(Collected data entries)
====

(* ===== verification/EvalEngine.v ===== *)
(** * EvalEngine: bounded payment histories and chain weights
    ([src/rlvr/scoring/eval_engine.py]).

    The state of the engine is the record [engine]: the score vector, the sparse
    histories and the sparse hotkeys, both dicts keyed by UID ([gmap Z]).  Floats
    are binary64; the summations and the power of Python and NumPy are the classes
    [PyMath] and [NumPy].  The clock is the argument [now]. *)

From S2P Require Import Prelude PyFloat.

Abbreviation observation := (float * float)%type.

(** What the code uses of NumPy: [xs.sum()], and [a ** np.arange(n)] elementwise. *)
Class NumPy := {
  np_sum : list float → float;
  np_pow : float → Z → float
}.

(** ** Rank weights *)

(** [np.flatnonzero(scores > 0.0)] *)
Definition positive_uids (scores : list float) : list nat :=
  filter (λ i, fltb f0 (nth i scores f0) = true) (seq 0 (length scores)).

(** The order of [np.lexsort((positive, -scores[positive]))]: the last key is the
    primary one. *)
Definition best_first_le (scores : list float) (i j : nat) : bool :=
  let a := fopp (nth i scores f0) in
  let b := fopp (nth j scores f0) in
  if fltb a b then true else if fltb b a then false else (i <=? j)%nat.

Definition best_first (scores : list float) : list nat :=
  sort_by (best_first_le scores) (positive_uids scores).

(** [weights[idx] = vals] for an index array without repetition. *)
Fixpoint put_at (idx : list nat) (vals : list float) (w : list float) : list float :=
  match idx, vals with
  | i :: idx', v :: vals' => put_at idx' vals' (<[i := v]> w)
  | _, _ => w
  end.

Definition rank_weights `{!NumPy} (scores : list float) (decay : float) : list float :=
  let order := best_first scores in
  put_at order (map (λ k, np_pow decay (Z.of_nat k)) (seq 0 (length order)))
    (replicate (length scores) f0).

(** ** The engine *)

Record engine := Engine {
  window_seconds : float;
  max_samples : Z;
  min_samples : Z;
  decay : bool;
  rank_decay : option float;
  scores : list float;
  histories : gmap Z (list observation);
  hotkeys : gmap Z pystr
}.

Definition with_scores (e : engine) (s : list float) : engine :=
  Engine (window_seconds e) (max_samples e) (min_samples e) (decay e) (rank_decay e)
    s (histories e) (hotkeys e).
Definition with_histories (e : engine) (h : gmap Z (list observation)) : engine :=
  Engine (window_seconds e) (max_samples e) (min_samples e) (decay e) (rank_decay e)
    (scores e) h (hotkeys e).
Definition with_hotkeys (e : engine) (h : gmap Z pystr) : engine :=
  Engine (window_seconds e) (max_samples e) (min_samples e) (decay e) (rank_decay e)
    (scores e) (histories e) h.

(** [np.zeros(n)] *)
Definition np_zeros (n : Z) : list float := replicate (Z.to_nat n) f0.

Definition EvalEngine_init (num_uids : Z) (window : float) (max_s min_s : Z) (dec : bool)
    (rd : option float) : result engine :=
  raise_if (num_uids <? 0)%Z ValueError "num_uids must be non-negative";;
  raise_if (negb (isfinite window) || fleb window f0) ValueError
    "window_seconds must be finite and positive";;
  raise_if (max_s <? 1)%Z ValueError "max_samples must be a positive integer";;
  raise_if (negb ((1 <=? min_s) && (min_s <=? max_s)))%Z ValueError
    "min_samples must be between 1 and max_samples";;
  raise_if (match rd with Some r => negb (fltb f0 r && fleb r f1) | None => false end)
    ValueError "rank_decay must be in (0, 1]";;
  mret (Engine window max_s min_s dec rd (np_zeros num_uids) ∅ ∅).

(** Grow the score vector to cover [uid]. *)
Definition ensure_capacity (e : engine) (uid : Z) : result engine :=
  raise_if (uid <? 0)%Z ValueError "uid must be non-negative";;
  mret (if (zlen (scores e) <=? uid)%Z
        then with_scores e (scores e ++ np_zeros (uid + 1 - zlen (scores e)))
        else e).

Definition timestamp (now : float) (observed_at : option float) : result float :=
  let value := default now observed_at in
  raise_if (negb (isfinite value) || fltb value f0) ValueError
    "observation timestamp must be finite and non-negative";;
  mret value.

(** [self.scores[uid] = v]: NumPy indexes from the end below zero. *)
Definition store_score (s : list float) (uid : Z) (v : float) : result (list float) :=
  if ((0 <=? uid) && (uid <? zlen s))%Z then Ok (<[Z.to_nat uid := v]> s)
  else if ((uid <? 0) && (- zlen s <=? uid))%Z then Ok (<[Z.to_nat (zlen s + uid) := v]> s)
  else raise OtherError "IndexError".

Section engine.
Context `{!PyMath, !NumPy}.

Definition history_score (min_s : Z) (history : list observation) : float :=
  let denominator := Z.max (zlen history) min_s in
  match history with
  | [] => f0
  | _ => fdiv (fsum (map snd history)) (float_of_int denominator)
  end.

Definition refresh_score (e : engine) (uid : Z) : result engine :=
  let history := default [] (histories e !! uid) in
  s ← store_score (scores e) uid (history_score (min_samples e) history);
  mret (with_scores e s).

Definition clamp_reward (reward : float) : float :=
  if negb (isfinite reward) || fltb reward f0 then f0 else reward.

(** [history.append(...)] and the deletion of the oldest entries. *)
Definition push_history (max_s : Z) (history : list observation) (o : observation)
    : list observation :=
  let h := history ++ [o] in
  if (max_s <? zlen h)%Z then slice_from (zlen h - max_s) h else h.

Definition record (e : engine) (uid : Z) (reward observed_at : float) : result engine :=
  e ← ensure_capacity e uid;
  let history := default [] (histories e !! uid) in
  let h := push_history (max_samples e) history (observed_at, clamp_reward reward) in
  refresh_score (with_histories e (<[uid := h]> (histories e))) uid.

Fixpoint restore_loop (e : engine) (hs : list (Z * list observation)) : result engine :=
  match hs with
  | [] => Ok e
  | (uid, values) :: hs' =>
      (* values[-max_samples:] *)
      let kept := slice_from (- max_samples e) values in
      match kept with
      | [] => restore_loop e hs'
      | _ =>
          e' ← refresh_score (with_histories e (<[uid := kept]> (histories e))) uid;
          restore_loop e' hs'
      end
  end.

Definition restore (e : engine) (num_uids : Z) (hs : list (Z * list observation))
    (hk : gmap Z pystr) : result engine :=
  let e := with_histories (with_scores e (np_zeros num_uids)) ∅ in
  e ← restore_loop e hs;
  mret (with_hotkeys e hk).

Fixpoint set_hotkeys (e : engine) (hk : list (Z * pystr)) : result engine :=
  match hk with
  | [] => Ok e
  | (uid, hotkey) :: hk' =>
      e ← ensure_capacity e uid;
      set_hotkeys (with_hotkeys e (<[uid := hotkey]> (hotkeys e))) hk'
  end.

Definition resize (e : engine) (n : Z) : result engine :=
  raise_if (n <? 0)%Z ValueError "n must be non-negative";;
  let cur := zlen (scores e) in
  mret
    (if (n =? cur)%Z then e
     else if (cur <? n)%Z then with_scores e (scores e ++ np_zeros (n - cur))
     else
       with_hotkeys
         (with_histories (with_scores e (slice_to n (scores e)))
            (filter (λ kv, (kv.1 < n)%Z) (histories e)))
         (filter (λ kv, (kv.1 < n)%Z) (hotkeys e))).

(** One turn of the loop of [sync]. *)
Definition sync_one (e : engine) (uid : Z) (hotkey : pystr) : result (engine * list Z) :=
  e ← ensure_capacity e uid;
  let changed :=
    match hotkeys e !! uid with Some prev => negb (bool_decide (prev = hotkey)) | None => false end in
  e' ← (if changed
        then s ← store_score (scores e) uid f0;
             mret (with_histories (with_scores e s) (delete uid (histories e)))
        else mret e);
  mret (with_hotkeys e' (<[uid := hotkey]> (hotkeys e')), if changed then [uid] else []).

Fixpoint sync_loop (e : engine) (hk : list (Z * pystr)) : result (engine * list Z) :=
  match hk with
  | [] => Ok (e, [])
  | (uid, hotkey) :: hk' =>
      '(e', r) ← sync_one e uid hotkey;
      '(e'', rs) ← sync_loop e' hk';
      mret (e'', r ++ rs)
  end.

Definition sync (e : engine) (hk : list (Z * pystr)) (n : option Z) : result (engine * list Z) :=
  '(e', reset) ← sync_loop e hk;
  e'' ← (match n with Some n => resize e' n | None => mret e' end);
  mret (e'', reset).

Fixpoint record_all (e : engine) (rewards : list (Z * float)) (ts : float) : result engine :=
  match rewards with
  | [] => Ok e
  | (uid, reward) :: rewards' => e' ← record e uid reward ts; record_all e' rewards' ts
  end.

(** [for uid in uids: self._record(uid, 0.0, timestamp)] *)
Definition record_zeros (e : engine) (uids : gset Z) (ts : float) : result engine :=
  record_all e (map (λ u, (u, f0)) (elements uids)) ts.

Definition update (e : engine) (now : float) (rewards : list (Z * float))
    (hk : option (list (Z * pystr))) (dispatched : option (gset Z)) (observed_at : option float)
    : result (engine * float) :=
  e ← (match hk with Some h => set_hotkeys e h | None => mret e end);
  ts ← timestamp now observed_at;
  if bool_decide (rewards = []) && bool_decide (dispatched = None) then mret (e, ts)
  else
    e ← record_all e rewards ts;
    let responders : gset Z := list_to_set (map fst rewards) in
    if negb (decay e) then mret (e, ts)
    else match dispatched with
         | Some d => e ← record_zeros e (d ∖ responders) ts; mret (e, ts)
         | None => e ← record_zeros e (dom (histories e) ∖ responders) ts; mret (e, ts)
         end.

Definition active_in_range (e : engine) (active_uids : gset Z) : gset Z :=
  filter (λ u, (0 <= u < zlen (scores e))%Z) active_uids.

Definition record_nonserving (e : engine) (now : float) (active_uids : gset Z)
    (observed_at : option float) : result engine :=
  if negb (decay e) || bool_decide (histories e = ∅) then mret e
  else
    ts ← timestamp now observed_at;
    record_zeros e (dom (histories e) ∖ active_in_range e active_uids) ts.

(** [np.nan_to_num(x, nan=0.0, posinf=0.0, neginf=0.0)] *)
Definition nan_to_num (x : float) : float := if isfinite x then x else f0.
(** [np.clip(x, 0.0, None)], where [x] is not a nan *)
Definition clip0 (x : float) : float := if fleb f0 x then x else f0.

(** [aligned = np.zeros(n); aligned[:keep] = scores[:keep]] *)
Definition align (n : Z) (s : list float) : list float :=
  slice_to (Z.min n (zlen s)) s ++ np_zeros (n - zlen s).

Definition get_weights (e : engine) (n : option Z) : result (list float) :=
  let s := map nan_to_num (scores e) in
  s ← (match n with
       | Some n =>
           raise_if (n <? 0)%Z ValueError "n must be non-negative";;
           mret (if (n =? zlen s)%Z then s else align n s)
       | None => mret s
       end);
  let s := map clip0 s in
  let s := match rank_decay e with Some d => rank_weights s d | None => s end in
  let total := np_sum s in
  mret (if fleb total f0 || negb (isfinite total) then map (λ _, f0) s
        else map (λ x, fdiv x total) s).
End engine.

====

**PROBLEM TO WORK ON**. Whenever a line of the records holds the string "pystr", pick it out and copy it.

**EXPECTED ANSWER**.
  hotkeys : gmap Z pystr
Definition with_hotkeys (e : engine) (h : gmap Z pystr) : engine :=
    (hk : gmap Z pystr) : result engine :=
Fixpoint set_hotkeys (e : engine) (hk : list (Z * pystr)) : result engine :=
Definition sync_one (e : engine) (uid : Z) (hotkey : pystr) : result (engine * list Z) :=
Fixpoint sync_loop (e : engine) (hk : list (Z * pystr)) : result (engine * list Z) :=
Definition sync (e : engine) (hk : list (Z * pystr)) (n : option Z) : result (engine * list Z) :=
    (hk : option (list (Z * pystr))) (dispatched : option (gset Z)) (observed_at : option float)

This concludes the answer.